Chào các bạn! Vì nhiều lý do từ nay Truyen2U chính thức đổi tên là Truyen247.Pro. Mong các bạn tiếp tục ủng hộ truy cập tên miền mới này nhé! Mãi yêu... ♥

23. Dobry wybór, złe zagranie.

Niechętnie uchyliła powieki, przez które i tak przechodziły promienie słońca. Kiedy to uczyniła poczuła mdłości a głowa omal jej nie pękła. Niemal wszystko wokół niej wirowało. Zbyt kiepsko zniosła podróż.

Dopiero kiedy oprzytomniała do końca, zwróciła uwagę na to, że znajduję się pośrodku tłumu. Ludzie przechodzili koło niej, ale jednocześnie zdawali się jej nie zauważać.

Podniosła się z drewnianej podłogi, na której leżała i rozejrzała się. Po chwili jej źrenice rozszerzyły się niebezpiecznie w geście paniki. Wiedziała już, gdzie się znajduje.

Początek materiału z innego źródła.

Inductive handler_steps : System -> System -> Prop :=
| step_handler sys t request pc i s' pc' :
    handlers sys !! t = Some (request, pc) -> handler_step (service sys) request pc i = Some (s', pc') ->
    handler_steps sys
      (mkSystem s' (<[t := (request, pc')]> (handlers sys)) (trace sys ++ [Handled t request pc i])).

(** Registrations are named by new identifiers and hold new tokens. *)
Definition new_call (s : NetworkApprovalService) (call : ActiveNetworkApprovalCall) : Prop :=
  (registration_id call ∉ (active_calls (calls s)).*1) /\
  (cancellation_token call ∉ cancelled_tokens s) /\
  (cancellation_token call ∉ (fun e => cancellation_token (snd e)) <$> active_calls (calls s)).

(** A blocked request looks its owner up before it records the outcome, so by then any call
    may have it recorded. *)
Inductive step : System -> System -> Prop :=
| step_handled sys sys' : handler_steps sys sys' -> step sys sys'
| step_request sys request :
    step sys (mkSystem (service sys) (handlers sys ++ [(request, Start)]) (trace sys))
| step_register sys call :
    new_call (service sys) call ->
    step sys (mkSystem (register_call (service sys) call) (handlers sys) (trace sys))
| step_remove sys id : step sys (mkSystem (unregister_call (service sys) id) (handlers sys) (trace sys))
| step_record sys id outcome :
    step sys (mkSystem (record_call_outcome (service sys) id outcome) (handlers sys) (trace sys))
| step_sync sys other :
    step sys (mkSystem (sync_session_approved_hosts_to other (service sys)) (handlers sys)
                (trace sys ++ [Synced (session_approved_hosts other)])).
Definition reachable (sys : System) : Prop := rtc step initial sys.
End NetApproval.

Żółte ściany, z których schodziła farba, stara, skrzypiąca, drewniana podłoga i szary, niegdyś biały sufit w opłakanym stanie. To była jej szkoła podstawowa w Polsce przed remontem. Ludzie przechodzący korytarzami to jej dawni "znajomi". Po plecach Polki przeszedł niemiły dreszcz.

Już wiedziała co to znaczy. Potrząsnęła głową chcąc wyrzucić nieproszone wspomnienia. Uznała jednak, że to bez sensu – w końcu znajdowała się w jednym z nich.

Postanowiła nie stać w miejscu tylko pójść przed siebie. Tak też zrobiła rozglądając się z myślą, że tutaj też może znajdować się jakaś wskazówka.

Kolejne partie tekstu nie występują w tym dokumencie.